Each record that follows should be reproduced in full, character for character.

==== Extracted data

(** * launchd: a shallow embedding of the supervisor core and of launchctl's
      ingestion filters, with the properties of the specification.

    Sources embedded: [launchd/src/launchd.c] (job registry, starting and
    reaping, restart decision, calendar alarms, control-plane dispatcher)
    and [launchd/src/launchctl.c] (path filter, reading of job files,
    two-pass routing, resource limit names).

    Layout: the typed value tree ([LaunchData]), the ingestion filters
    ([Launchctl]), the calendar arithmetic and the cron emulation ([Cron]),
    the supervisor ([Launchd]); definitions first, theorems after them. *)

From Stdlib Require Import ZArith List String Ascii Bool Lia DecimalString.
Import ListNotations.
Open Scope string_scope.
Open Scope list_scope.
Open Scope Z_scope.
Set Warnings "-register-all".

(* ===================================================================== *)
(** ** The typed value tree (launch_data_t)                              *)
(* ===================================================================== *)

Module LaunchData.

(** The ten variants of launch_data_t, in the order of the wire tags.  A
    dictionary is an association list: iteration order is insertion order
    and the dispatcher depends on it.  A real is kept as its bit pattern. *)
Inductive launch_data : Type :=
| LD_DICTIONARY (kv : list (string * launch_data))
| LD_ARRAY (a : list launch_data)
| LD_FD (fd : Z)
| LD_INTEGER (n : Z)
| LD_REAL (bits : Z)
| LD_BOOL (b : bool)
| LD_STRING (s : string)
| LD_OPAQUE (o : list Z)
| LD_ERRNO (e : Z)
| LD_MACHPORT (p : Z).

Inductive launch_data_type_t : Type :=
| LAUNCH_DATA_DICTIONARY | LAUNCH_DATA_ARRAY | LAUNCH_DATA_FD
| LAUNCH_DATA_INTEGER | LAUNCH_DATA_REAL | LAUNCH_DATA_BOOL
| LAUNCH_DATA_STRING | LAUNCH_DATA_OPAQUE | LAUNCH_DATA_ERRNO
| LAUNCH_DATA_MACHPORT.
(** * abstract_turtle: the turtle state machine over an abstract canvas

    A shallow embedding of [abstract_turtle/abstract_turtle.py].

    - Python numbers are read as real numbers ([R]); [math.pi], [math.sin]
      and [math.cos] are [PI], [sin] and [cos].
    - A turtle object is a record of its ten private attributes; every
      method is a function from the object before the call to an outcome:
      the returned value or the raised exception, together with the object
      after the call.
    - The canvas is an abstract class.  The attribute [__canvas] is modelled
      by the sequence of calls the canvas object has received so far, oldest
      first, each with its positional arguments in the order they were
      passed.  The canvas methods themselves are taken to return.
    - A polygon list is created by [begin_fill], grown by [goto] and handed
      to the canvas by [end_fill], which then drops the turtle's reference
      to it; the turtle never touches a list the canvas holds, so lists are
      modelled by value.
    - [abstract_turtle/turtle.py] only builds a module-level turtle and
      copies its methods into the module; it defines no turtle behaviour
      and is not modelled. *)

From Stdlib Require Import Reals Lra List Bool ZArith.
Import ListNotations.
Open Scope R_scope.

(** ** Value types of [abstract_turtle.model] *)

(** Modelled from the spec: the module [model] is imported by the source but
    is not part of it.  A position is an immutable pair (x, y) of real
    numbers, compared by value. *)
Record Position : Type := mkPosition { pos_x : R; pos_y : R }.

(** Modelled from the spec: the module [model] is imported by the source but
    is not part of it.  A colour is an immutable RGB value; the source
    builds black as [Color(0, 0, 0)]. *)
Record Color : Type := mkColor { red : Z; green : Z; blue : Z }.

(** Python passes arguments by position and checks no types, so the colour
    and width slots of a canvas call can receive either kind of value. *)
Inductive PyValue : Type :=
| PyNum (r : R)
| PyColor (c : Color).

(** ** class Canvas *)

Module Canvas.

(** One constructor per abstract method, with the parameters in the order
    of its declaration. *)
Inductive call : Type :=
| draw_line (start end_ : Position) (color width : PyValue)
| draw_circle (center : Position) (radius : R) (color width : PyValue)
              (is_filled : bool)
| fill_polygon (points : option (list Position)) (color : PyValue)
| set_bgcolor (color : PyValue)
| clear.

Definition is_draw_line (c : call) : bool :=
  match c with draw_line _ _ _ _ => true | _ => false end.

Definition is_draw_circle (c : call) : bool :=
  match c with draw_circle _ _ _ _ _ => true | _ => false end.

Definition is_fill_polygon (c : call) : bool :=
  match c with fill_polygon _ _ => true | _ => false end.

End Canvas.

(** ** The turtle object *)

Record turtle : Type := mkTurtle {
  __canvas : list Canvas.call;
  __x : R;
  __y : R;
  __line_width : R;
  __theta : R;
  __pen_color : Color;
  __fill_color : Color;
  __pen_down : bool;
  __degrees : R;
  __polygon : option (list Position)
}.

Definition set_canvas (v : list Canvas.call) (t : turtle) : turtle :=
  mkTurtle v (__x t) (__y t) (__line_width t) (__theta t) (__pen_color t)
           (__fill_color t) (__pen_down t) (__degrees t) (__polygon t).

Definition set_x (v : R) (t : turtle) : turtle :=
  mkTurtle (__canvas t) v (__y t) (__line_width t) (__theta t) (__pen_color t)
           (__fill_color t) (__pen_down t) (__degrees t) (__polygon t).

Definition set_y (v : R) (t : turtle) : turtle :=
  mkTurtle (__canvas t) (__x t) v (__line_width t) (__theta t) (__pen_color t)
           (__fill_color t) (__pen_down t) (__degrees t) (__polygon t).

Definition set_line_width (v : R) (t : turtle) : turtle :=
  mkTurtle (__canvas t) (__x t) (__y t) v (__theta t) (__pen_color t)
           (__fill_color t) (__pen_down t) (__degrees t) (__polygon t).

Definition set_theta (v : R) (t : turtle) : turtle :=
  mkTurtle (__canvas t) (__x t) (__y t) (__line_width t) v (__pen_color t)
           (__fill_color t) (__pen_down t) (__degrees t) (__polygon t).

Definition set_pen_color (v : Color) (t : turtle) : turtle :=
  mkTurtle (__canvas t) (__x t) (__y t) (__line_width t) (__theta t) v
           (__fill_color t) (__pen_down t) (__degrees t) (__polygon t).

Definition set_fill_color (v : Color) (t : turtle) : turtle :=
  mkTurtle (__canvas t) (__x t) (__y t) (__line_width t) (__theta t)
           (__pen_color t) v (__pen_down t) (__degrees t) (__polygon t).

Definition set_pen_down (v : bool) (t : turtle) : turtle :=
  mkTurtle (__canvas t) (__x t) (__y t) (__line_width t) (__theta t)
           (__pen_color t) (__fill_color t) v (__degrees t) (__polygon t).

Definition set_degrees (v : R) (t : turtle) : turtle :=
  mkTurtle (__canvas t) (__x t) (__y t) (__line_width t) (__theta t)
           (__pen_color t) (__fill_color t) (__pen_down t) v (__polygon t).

========

_Solution for this exercise_.
(** * launchd: a shallow embedding of the supervisor core and of launchctl's
      ingestion filters, with the properties of the specification.

    Sources embedded: [launchd/src/launchd.c] (job registry, starting and
    reaping, restart decision, calendar alarms, control-plane dispatcher)
    and [launchd/src/launchctl.c] (path filter, reading of job files,
    two-pass routing, resource limit names).

    Layout: the typed value tree ([LaunchData]), the ingestion filters
    ([Launchctl]), the calendar arithmetic and the cron emulation ([Cron]),
    the supervisor ([Launchd]); definitions first, theorems after them. *)

From Stdlib Require Import ZArith List String Ascii Bool Lia DecimalString.
Import ListNotations.
Open Scope string_scope.
Open Scope list_scope.
Open Scope Z_scope.
Set Warnings "-register-all".

(* ===================================================================== *)
(** ** The typed value tree (launch_data_t)                              *)
(* ===================================================================== *)

Module LaunchData.

(** The ten variants of launch_data_t, in the order of the wire tags.  A
    dictionary is an association list: iteration order is insertion order
    and the dispatcher depends on it.  A real is kept as its bit pattern. *)
Inductive launch_data : Type :=
| LD_DICTIONARY (kv : list (string * launch_data))
| LD_ARRAY (a : list launch_data)
| LD_FD (fd : Z)
| LD_INTEGER (n : Z)
| LD_REAL (bits : Z)
| LD_BOOL (b : bool)
| LD_STRING (s : string)
| LD_OPAQUE (o : list Z)
| LD_ERRNO (e : Z)
| LD_MACHPORT (p : Z).

Inductive launch_data_type_t : Type :=
| LAUNCH_DATA_DICTIONARY | LAUNCH_DATA_ARRAY | LAUNCH_DATA_FD
| LAUNCH_DATA_INTEGER | LAUNCH_DATA_REAL | LAUNCH_DATA_BOOL
| LAUNCH_DATA_STRING | LAUNCH_DATA_OPAQUE | LAUNCH_DATA_ERRNO
| LAUNCH_DATA_MACHPORT.
(** * abstract_turtle: the turtle state machine over an abstract canvas

    A shallow embedding of [abstract_turtle/abstract_turtle.py].

    - Python numbers are read as real numbers ([R]); [math.pi], [math.sin]
      and [math.cos] are [PI], [sin] and [cos].
    - A turtle object is a record of its ten private attributes; every
      method is a function from the object before the call to an outcome:
      the returned value or the raised exception, together with the object
      after the call.
    - The canvas is an abstract class.  The attribute [__canvas] is modelled
      by the sequence of calls the canvas object has received so far, oldest
      first, each with its positional arguments in the order they were
      passed.  The canvas methods themselves are taken to return.
    - A polygon list is created by [begin_fill], grown by [goto] and handed
      to the canvas by [end_fill], which then drops the turtle's reference
      to it; the turtle never touches a list the canvas holds, so lists are
      modelled by value.
    - [abstract_turtle/turtle.py] only builds a module-level turtle and
      copies its methods into the module; it defines no turtle behaviour
      and is not modelled. *)

From Stdlib Require Import Reals Lra List Bool ZArith.
Import ListNotations.
Open Scope R_scope.

(** ** Value types of [abstract_turtle.model] *)

(** Modelled from the spec: the module [model] is imported by the source but
    is not part of it.  A position is an immutable pair (x, y) of real
    numbers, compared by value. *)
Record Position : Type := mkPosition { pos_x : R; pos_y : R }.

(** Modelled from the spec: the module [model] is imported by the source but
    is not part of it.  A colour is an immutable RGB value; the source
    builds black as [Color(0, 0, 0)]. *)
Record Color : Type := mkColor { red : Z; green : Z; blue : Z }.

(** Python passes arguments by position and checks no types, so the colour
    and width slots of a canvas call can receive either kind of value. *)
Inductive PyValue : Type :=
| PyNum (r : R)
| PyColor (c : Color).

(** ** class Canvas *)

Module Canvas.

(** One constructor per abstract method, with the parameters in the order
    of its declaration. *)
Inductive call : Type :=
| draw_line (start end_ : Position) (color width : PyValue)
| draw_circle (center : Position) (radius : R) (color width : PyValue)
              (is_filled : bool)
| fill_polygon (points : option (list Position)) (color : PyValue)
| set_bgcolor (color : PyValue)
| clear.

Definition is_draw_line (c : call) : bool :=
  match c with draw_line _ _ _ _ => true | _ => false end.

Definition is_draw_circle (c : call) : bool :=
  match c with draw_circle _ _ _ _ _ => true | _ => false end.

Definition is_fill_polygon (c : call) : bool :=
  match c with fill_polygon _ _ => true | _ => false end.

End Canvas.

(** ** The turtle object *)

Record turtle : Type := mkTurtle {
  __canvas : list Canvas.call;
  __x : R;
  __y : R;
  __line_width : R;
  __theta : R;
  __pen_color : Color;
  __fill_color : Color;
  __pen_down : bool;
  __degrees : R;
  __polygon : option (list Position)
}.

Definition set_canvas (v : list Canvas.call) (t : turtle) : turtle :=
  mkTurtle v (__x t) (__y t) (__line_width t) (__theta t) (__pen_color t)
           (__fill_color t) (__pen_down t) (__degrees t) (__polygon t).

Definition set_x (v : R) (t : turtle) : turtle :=
  mkTurtle (__canvas t) v (__y t) (__line_width t) (__theta t) (__pen_color t)
           (__fill_color t) (__pen_down t) (__degrees t) (__polygon t).

Definition set_y (v : R) (t : turtle) : turtle :=
  mkTurtle (__canvas t) (__x t) v (__line_width t) (__theta t) (__pen_color t)
           (__fill_color t) (__pen_down t) (__degrees t) (__polygon t).

Definition set_line_width (v : R) (t : turtle) : turtle :=
  mkTurtle (__canvas t) (__x t) (__y t) v (__theta t) (__pen_color t)
           (__fill_color t) (__pen_down t) (__degrees t) (__polygon t).

Definition set_theta (v : R) (t : turtle) : turtle :=
  mkTurtle (__canvas t) (__x t) (__y t) (__line_width t) v (__pen_color t)
           (__fill_color t) (__pen_down t) (__degrees t) (__polygon t).

Definition set_pen_color (v : Color) (t : turtle) : turtle :=
  mkTurtle (__canvas t) (__x t) (__y t) (__line_width t) (__theta t) v
           (__fill_color t) (__pen_down t) (__degrees t) (__polygon t).

Definition set_fill_color (v : Color) (t : turtle) : turtle :=
  mkTurtle (__canvas t) (__x t) (__y t) (__line_width t) (__theta t)
           (__pen_color t) v (__pen_down t) (__degrees t) (__polygon t).

Definition set_pen_down (v : bool) (t : turtle) : turtle :=
  mkTurtle (__canvas t) (__x t) (__y t) (__line_width t) (__theta t)
           (__pen_color t) (__fill_color t) v (__degrees t) (__polygon t).

Definition set_degrees (v : R) (t : turtle) : turtle :=
  mkTurtle (__canvas t) (__x t) (__y t) (__line_width t) (__theta t)
           (__pen_color t) (__fill_color t) (__pen_down t) v (__polygon t).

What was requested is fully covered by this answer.